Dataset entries
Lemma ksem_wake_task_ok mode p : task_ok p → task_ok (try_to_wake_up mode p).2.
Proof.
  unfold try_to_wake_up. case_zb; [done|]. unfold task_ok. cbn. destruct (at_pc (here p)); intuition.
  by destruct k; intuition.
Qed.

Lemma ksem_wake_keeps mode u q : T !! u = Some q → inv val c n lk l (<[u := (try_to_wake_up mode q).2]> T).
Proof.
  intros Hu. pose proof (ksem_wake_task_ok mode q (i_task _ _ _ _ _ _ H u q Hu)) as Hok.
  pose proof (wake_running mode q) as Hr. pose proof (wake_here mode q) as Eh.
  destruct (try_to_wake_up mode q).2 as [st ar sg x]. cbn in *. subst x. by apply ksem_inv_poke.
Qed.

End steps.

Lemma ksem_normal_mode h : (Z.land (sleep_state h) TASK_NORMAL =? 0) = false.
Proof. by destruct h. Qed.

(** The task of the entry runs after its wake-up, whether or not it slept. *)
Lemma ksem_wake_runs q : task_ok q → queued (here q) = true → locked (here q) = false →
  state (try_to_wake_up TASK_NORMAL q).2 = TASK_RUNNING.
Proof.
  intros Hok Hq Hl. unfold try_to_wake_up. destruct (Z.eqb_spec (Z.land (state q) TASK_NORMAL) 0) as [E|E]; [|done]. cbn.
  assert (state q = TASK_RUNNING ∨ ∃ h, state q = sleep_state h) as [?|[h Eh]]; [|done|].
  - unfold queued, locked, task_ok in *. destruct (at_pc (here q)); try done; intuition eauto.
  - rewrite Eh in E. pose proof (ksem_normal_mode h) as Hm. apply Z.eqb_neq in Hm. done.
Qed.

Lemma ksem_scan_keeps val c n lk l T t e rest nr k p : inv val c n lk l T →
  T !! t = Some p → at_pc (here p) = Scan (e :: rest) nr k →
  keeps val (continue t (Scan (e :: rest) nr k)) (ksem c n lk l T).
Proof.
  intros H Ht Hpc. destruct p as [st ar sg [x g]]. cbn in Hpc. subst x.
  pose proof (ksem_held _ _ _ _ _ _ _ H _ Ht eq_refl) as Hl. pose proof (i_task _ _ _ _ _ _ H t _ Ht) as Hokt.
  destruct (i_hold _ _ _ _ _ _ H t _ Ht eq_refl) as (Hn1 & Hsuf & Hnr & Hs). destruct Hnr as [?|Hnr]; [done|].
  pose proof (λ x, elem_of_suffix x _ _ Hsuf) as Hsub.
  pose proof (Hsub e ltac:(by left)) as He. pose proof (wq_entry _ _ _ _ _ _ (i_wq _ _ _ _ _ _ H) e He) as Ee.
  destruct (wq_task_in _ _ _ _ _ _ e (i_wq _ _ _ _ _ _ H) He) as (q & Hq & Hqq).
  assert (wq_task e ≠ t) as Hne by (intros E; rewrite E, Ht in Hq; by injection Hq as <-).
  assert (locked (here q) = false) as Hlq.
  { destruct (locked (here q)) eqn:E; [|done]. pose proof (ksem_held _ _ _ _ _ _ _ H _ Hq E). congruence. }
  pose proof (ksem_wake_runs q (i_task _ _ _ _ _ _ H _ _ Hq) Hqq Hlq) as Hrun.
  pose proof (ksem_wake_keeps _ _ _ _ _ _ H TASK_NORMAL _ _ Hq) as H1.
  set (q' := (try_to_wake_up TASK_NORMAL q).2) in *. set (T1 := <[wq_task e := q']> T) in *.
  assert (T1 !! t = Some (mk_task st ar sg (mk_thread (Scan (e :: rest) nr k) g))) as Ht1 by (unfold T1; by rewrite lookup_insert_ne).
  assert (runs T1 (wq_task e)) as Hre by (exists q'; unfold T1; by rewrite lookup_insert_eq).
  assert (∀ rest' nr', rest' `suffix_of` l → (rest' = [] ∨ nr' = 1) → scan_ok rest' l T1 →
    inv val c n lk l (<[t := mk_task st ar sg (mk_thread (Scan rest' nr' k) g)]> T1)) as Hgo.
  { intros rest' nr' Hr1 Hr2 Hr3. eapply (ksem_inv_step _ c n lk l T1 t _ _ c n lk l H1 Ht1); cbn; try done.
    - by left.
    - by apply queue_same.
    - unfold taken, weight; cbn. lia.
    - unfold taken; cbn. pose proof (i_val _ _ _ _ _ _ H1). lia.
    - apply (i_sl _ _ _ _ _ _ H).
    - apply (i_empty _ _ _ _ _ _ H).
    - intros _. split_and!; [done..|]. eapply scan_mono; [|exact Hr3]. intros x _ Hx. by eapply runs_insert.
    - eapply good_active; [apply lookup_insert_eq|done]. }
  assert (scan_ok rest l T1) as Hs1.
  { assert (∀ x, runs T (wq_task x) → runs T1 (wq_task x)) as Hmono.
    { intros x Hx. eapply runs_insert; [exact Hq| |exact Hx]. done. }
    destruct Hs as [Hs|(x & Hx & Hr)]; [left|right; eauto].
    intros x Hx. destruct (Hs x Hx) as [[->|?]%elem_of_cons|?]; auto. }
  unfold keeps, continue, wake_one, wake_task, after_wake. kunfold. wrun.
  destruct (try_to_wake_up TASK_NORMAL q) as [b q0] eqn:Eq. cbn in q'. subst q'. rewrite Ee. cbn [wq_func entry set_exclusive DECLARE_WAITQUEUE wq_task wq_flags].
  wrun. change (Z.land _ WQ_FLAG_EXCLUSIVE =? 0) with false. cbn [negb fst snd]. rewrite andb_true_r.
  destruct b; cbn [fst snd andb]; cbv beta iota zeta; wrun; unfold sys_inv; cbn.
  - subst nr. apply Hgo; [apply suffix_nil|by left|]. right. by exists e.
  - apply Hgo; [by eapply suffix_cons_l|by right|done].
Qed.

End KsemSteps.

* WHAT YOU WILL DO *
Give back all the records above exactly. Keep every word.

* RESPONSE AREA *
Lemma ksem_wake_task_ok mode p : task_ok p → task_ok (try_to_wake_up mode p).2.
Proof.
  unfold try_to_wake_up. case_zb; [done|]. unfold task_ok. cbn. destruct (at_pc (here p)); intuition.
  by destruct k; intuition.
Qed.

Lemma ksem_wake_keeps mode u q : T !! u = Some q → inv val c n lk l (<[u := (try_to_wake_up mode q).2]> T).
Proof.
  intros Hu. pose proof (ksem_wake_task_ok mode q (i_task _ _ _ _ _ _ H u q Hu)) as Hok.
  pose proof (wake_running mode q) as Hr. pose proof (wake_here mode q) as Eh.
  destruct (try_to_wake_up mode q).2 as [st ar sg x]. cbn in *. subst x. by apply ksem_inv_poke.
Qed.

End steps.

Lemma ksem_normal_mode h : (Z.land (sleep_state h) TASK_NORMAL =? 0) = false.
Proof. by destruct h. Qed.

(** The task of the entry runs after its wake-up, whether or not it slept. *)
Lemma ksem_wake_runs q : task_ok q → queued (here q) = true → locked (here q) = false →
  state (try_to_wake_up TASK_NORMAL q).2 = TASK_RUNNING.
Proof.
  intros Hok Hq Hl. unfold try_to_wake_up. destruct (Z.eqb_spec (Z.land (state q) TASK_NORMAL) 0) as [E|E]; [|done]. cbn.
  assert (state q = TASK_RUNNING ∨ ∃ h, state q = sleep_state h) as [?|[h Eh]]; [|done|].
  - unfold queued, locked, task_ok in *. destruct (at_pc (here q)); try done; intuition eauto.
  - rewrite Eh in E. pose proof (ksem_normal_mode h) as Hm. apply Z.eqb_neq in Hm. done.
Qed.

Lemma ksem_scan_keeps val c n lk l T t e rest nr k p : inv val c n lk l T →
  T !! t = Some p → at_pc (here p) = Scan (e :: rest) nr k →
  keeps val (continue t (Scan (e :: rest) nr k)) (ksem c n lk l T).
Proof.
  intros H Ht Hpc. destruct p as [st ar sg [x g]]. cbn in Hpc. subst x.
  pose proof (ksem_held _ _ _ _ _ _ _ H _ Ht eq_refl) as Hl. pose proof (i_task _ _ _ _ _ _ H t _ Ht) as Hokt.
  destruct (i_hold _ _ _ _ _ _ H t _ Ht eq_refl) as (Hn1 & Hsuf & Hnr & Hs). destruct Hnr as [?|Hnr]; [done|].
  pose proof (λ x, elem_of_suffix x _ _ Hsuf) as Hsub.
  pose proof (Hsub e ltac:(by left)) as He. pose proof (wq_entry _ _ _ _ _ _ (i_wq _ _ _ _ _ _ H) e He) as Ee.
  destruct (wq_task_in _ _ _ _ _ _ e (i_wq _ _ _ _ _ _ H) He) as (q & Hq & Hqq).
  assert (wq_task e ≠ t) as Hne by (intros E; rewrite E, Ht in Hq; by injection Hq as <-).
  assert (locked (here q) = false) as Hlq.
  { destruct (locked (here q)) eqn:E; [|done]. pose proof (ksem_held _ _ _ _ _ _ _ H _ Hq E). congruence. }
  pose proof (ksem_wake_runs q (i_task _ _ _ _ _ _ H _ _ Hq) Hqq Hlq) as Hrun.
  pose proof (ksem_wake_keeps _ _ _ _ _ _ H TASK_NORMAL _ _ Hq) as H1.
  set (q' := (try_to_wake_up TASK_NORMAL q).2) in *. set (T1 := <[wq_task e := q']> T) in *.
  assert (T1 !! t = Some (mk_task st ar sg (mk_thread (Scan (e :: rest) nr k) g))) as Ht1 by (unfold T1; by rewrite lookup_insert_ne).
  assert (runs T1 (wq_task e)) as Hre by (exists q'; unfold T1; by rewrite lookup_insert_eq).
  assert (∀ rest' nr', rest' `suffix_of` l → (rest' = [] ∨ nr' = 1) → scan_ok rest' l T1 →
    inv val c n lk l (<[t := mk_task st ar sg (mk_thread (Scan rest' nr' k) g)]> T1)) as Hgo.
  { intros rest' nr' Hr1 Hr2 Hr3. eapply (ksem_inv_step _ c n lk l T1 t _ _ c n lk l H1 Ht1); cbn; try done.
    - by left.
    - by apply queue_same.
    - unfold taken, weight; cbn. lia.
    - unfold taken; cbn. pose proof (i_val _ _ _ _ _ _ H1). lia.
    - apply (i_sl _ _ _ _ _ _ H).
    - apply (i_empty _ _ _ _ _ _ H).
    - intros _. split_and!; [done..|]. eapply scan_mono; [|exact Hr3]. intros x _ Hx. by eapply runs_insert.
    - eapply good_active; [apply lookup_insert_eq|done]. }
  assert (scan_ok rest l T1) as Hs1.
  { assert (∀ x, runs T (wq_task x) → runs T1 (wq_task x)) as Hmono.
    { intros x Hx. eapply runs_insert; [exact Hq| |exact Hx]. done. }
    destruct Hs as [Hs|(x & Hx & Hr)]; [left|right; eauto].
    intros x Hx. destruct (Hs x Hx) as [[->|?]%elem_of_cons|?]; auto. }
  unfold keeps, continue, wake_one, wake_task, after_wake. kunfold. wrun.
  destruct (try_to_wake_up TASK_NORMAL q) as [b q0] eqn:Eq. cbn in q'. subst q'. rewrite Ee. cbn [wq_func entry set_exclusive DECLARE_WAITQUEUE wq_task wq_flags].
  wrun. change (Z.land _ WQ_FLAG_EXCLUSIVE =? 0) with false. cbn [negb fst snd]. rewrite andb_true_r.
  destruct b; cbn [fst snd andb]; cbv beta iota zeta; wrun; unfold sys_inv; cbn.
  - subst nr. apply Hgo; [apply suffix_nil|by left|]. right. by exists e.
  - apply Hgo; [by eapply suffix_cons_l|by right|done].
Qed.

End KsemSteps.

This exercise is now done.